Suu Kyi, Myanmar's toppled de facto leader and the National League for Democracy (NLD) party's head, had been kept in her house in Naypyitaw since the February 1 military coup.
"We don't know where she's being kept anymore," a senior NLD member told the news outlet.
Aside from Suu Kyi, the military arrested President Win Myint and other senior government officials, accusing them of electoral fraud and, later, breach of COVID-19 regulations on mass assembly limits. The military declared a one-year state of emergency and pledged to hold a new vote after then.
The coup triggered nationwide mass protests that remain ongoing. The majority of state institutions have by now renounced the military rule and joined the NLD-championed Civil Disobedience Movement.

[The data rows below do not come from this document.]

Lemma sample_mounted_inv : fs_inv SampleBackend.ops SampleBackend.mounted_state ∧ ∀ u, handle_of SampleBackend.mounted_state u = None.
Proof.
  destruct (mount_inv SampleBackend.ops SampleBackend.disk_backend (snd (fs_initialize SampleBackend.power_on)) SampleBackend.mounted_state ∅) as (Hi & _ & Hh); [|done| |done].
  - intros id. cbn. unfold aget. by rewrite lookup_empty.
  - assert (fst (fs_mount_disk SampleBackend.ops true SampleBackend.disk_backend (snd (fs_initialize SampleBackend.power_on))) = FS_OK) as E
      by (vm_compute; reflexivity).
    rewrite <- E. apply surjective_pairing.
Qed.
Lemma streams_ok H : table_ok process_handles_initialize H.
Proof.
  unfold process_handles_initialize. split.
  - intros i. rewrite !slot_insert. repeat (destruct (decide (i = _)) as [->|]; [intros _; unfold RUM_ABI_HANDLE_LIMIT; lia|]). done.
  - intros i. rewrite !slot_insert. repeat (destruct (decide (i = _)) as [->|]; [done|]). done.
  - intros i j. rewrite !slot_insert. repeat (destruct (decide (i = _)) as [->|]; [done|]). done.
Qed.
Lemma sample_opened_inv : fs_inv SampleBackend.ops HandlesSample.opened.
Proof. exact (fs_open_inv SampleBackend.ops None (Some SampleBackend.file) FS_READ true SampleBackend.mounted_state (proj1 sample_mounted_inv)). Qed.
Lemma sample_table_ok : table_ok HandlesSample.table (handle_of HandlesSample.opened).
Proof.
  apply (insert_slot_ok _ _ HandlesSample.file_handle (λ v, if decide (v = 1) then None else handle_of HandlesSample.opened v)); try done.
  - apply streams_ok.
  - split; [done|]. exists 2. vm_compute. reflexivity.
  - intros v Hv. by rewrite decide_False.
Qed.

Lemma process_handles_destroy_exact_witness :
  table_ok HandlesSample.table (handle_of HandlesSample.opened) ∧ handle_of HandlesSample.opened 1 = Some (2, FS_FILE, FS_READ) ∧
  ∃ t' s', process_handles_destroy SampleBackend.ops false true (Some HandlesSample.table) HandlesSample.opened = ((0, Some t'), s') ∧ handle_of s' 1 = None.
Proof.
  split; [exact sample_table_ok|]. split; [vm_compute; reflexivity|].
  destruct (process_handles_destroy_exact SampleBackend.ops HandlesSample.table HandlesSample.opened sample_opened_inv
    ltac:(vm_compute; reflexivity) ltac:(vm_compute; reflexivity) sample_table_ok) as (t' & s' & E & _ & _ & _ & Hv).
  exists t', s'. split; [exact E|]. apply (proj1 (Hv 1)). split; [done|]. exists 3. reflexivity.
Defined.
Lemma process_handle_open_exact_witness :
  fst (fst (process_handle_open SampleBackend.ops false true (Some process_handles_initialize) None (Some SampleBackend.file) FS_READ 0 SampleBackend.mounted_state)) = 3 ∧
  fs_inv SampleBackend.ops (snd (process_handle_open SampleBackend.ops false true (Some process_handles_initialize) None (Some SampleBackend.file) FS_READ 0 SampleBackend.mounted_state)).
Proof.
  split; [vm_compute; reflexivity|].
  pose proof (process_handle_open_exact SampleBackend.ops false true process_handles_initialize None (Some SampleBackend.file) FS_READ 0
    SampleBackend.mounted_state (proj1 sample_mounted_inv) (streams_ok _)) as H.
  destruct (process_handle_open SampleBackend.ops false true (Some process_handles_initialize) None (Some SampleBackend.file) FS_READ 0 SampleBackend.mounted_state) as [[r t'] s'].
  exact (proj1 H).
Defined.
Lemma process_handle_seek_exact_witness :
  process_handle_seek SampleBackend.ops false true (Some (set_offset 7 HandlesSample.file_handle)) (2 ^ 64 - 3) RUM_SEEK_CUR true HandlesSample.opened =
    ((0, Some (set_offset 4 HandlesSample.file_handle), Some 4), HandlesSample.opened).
Proof.
  rewrite (process_handle_seek_exact SampleBackend.ops (set_offset 7 HandlesSample.file_handle) (2 ^ 64 - 3) RUM_SEEK_CUR HandlesSample.opened FS_OK 7 HandlesSample.opened);
    [reflexivity|reflexivity|split; discriminate|split; discriminate|split; discriminate|reflexivity].
Defined.
Lemma transfer_reports_error_once_witness : ∃ s',
  transfer SampleBackend.ops false true (Some HandlesSample.file_handle) (Some []) 3 false HandlesSample.opened =
    ((3, Some (set_offset 3 HandlesSample.file_handle), Some []), s').
Proof.
  assert (fst (transfer_io SampleBackend.ops HandlesSample.file_handle (Some []) 3 false HandlesSample.opened) = (IoResult FS_OK 3 0 0, Some [])) as E by (vm_compute; reflexivity).
  destruct (transfer_io SampleBackend.ops HandlesSample.file_handle (Some []) 3 false HandlesSample.opened) as [rb s'] eqn:Eio. cbn [fst] in E. subst rb.
  exists s'. generalize dependent HandlesSample.opened. intros s Eio.
  refine (proj1 (transfer_reports_error_once SampleBackend.ops HandlesSample.file_handle (Some []) 3 false s (IoResult FS_OK 3 0 0) (Some [])
    s' (Some []) 3 false _ _ _ _ _ _ _ _ _ _ _ Eio _)); try reflexivity; try discriminate; try (split; [reflexivity|discriminate]); try (eexists; reflexivity).
Defined.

In a separate development, the United Nations Special Envoy Christine Schraner Burgener told the UN General Assembly on Friday that the international community must not recognise or grant any legitimacy to the military rulers who seized power in Myanmar, toppling the democratically elected government there in a coup on 1 February.
"It is important that the international community does not lend recognition or legitimacy to this regime," Burgener, who was appointed by UN Secretary-General Antonio Guterres, told a special meeting of the General Assembly.
"There is no justification for the military's actions. There can be no business as usual under the current circumstances."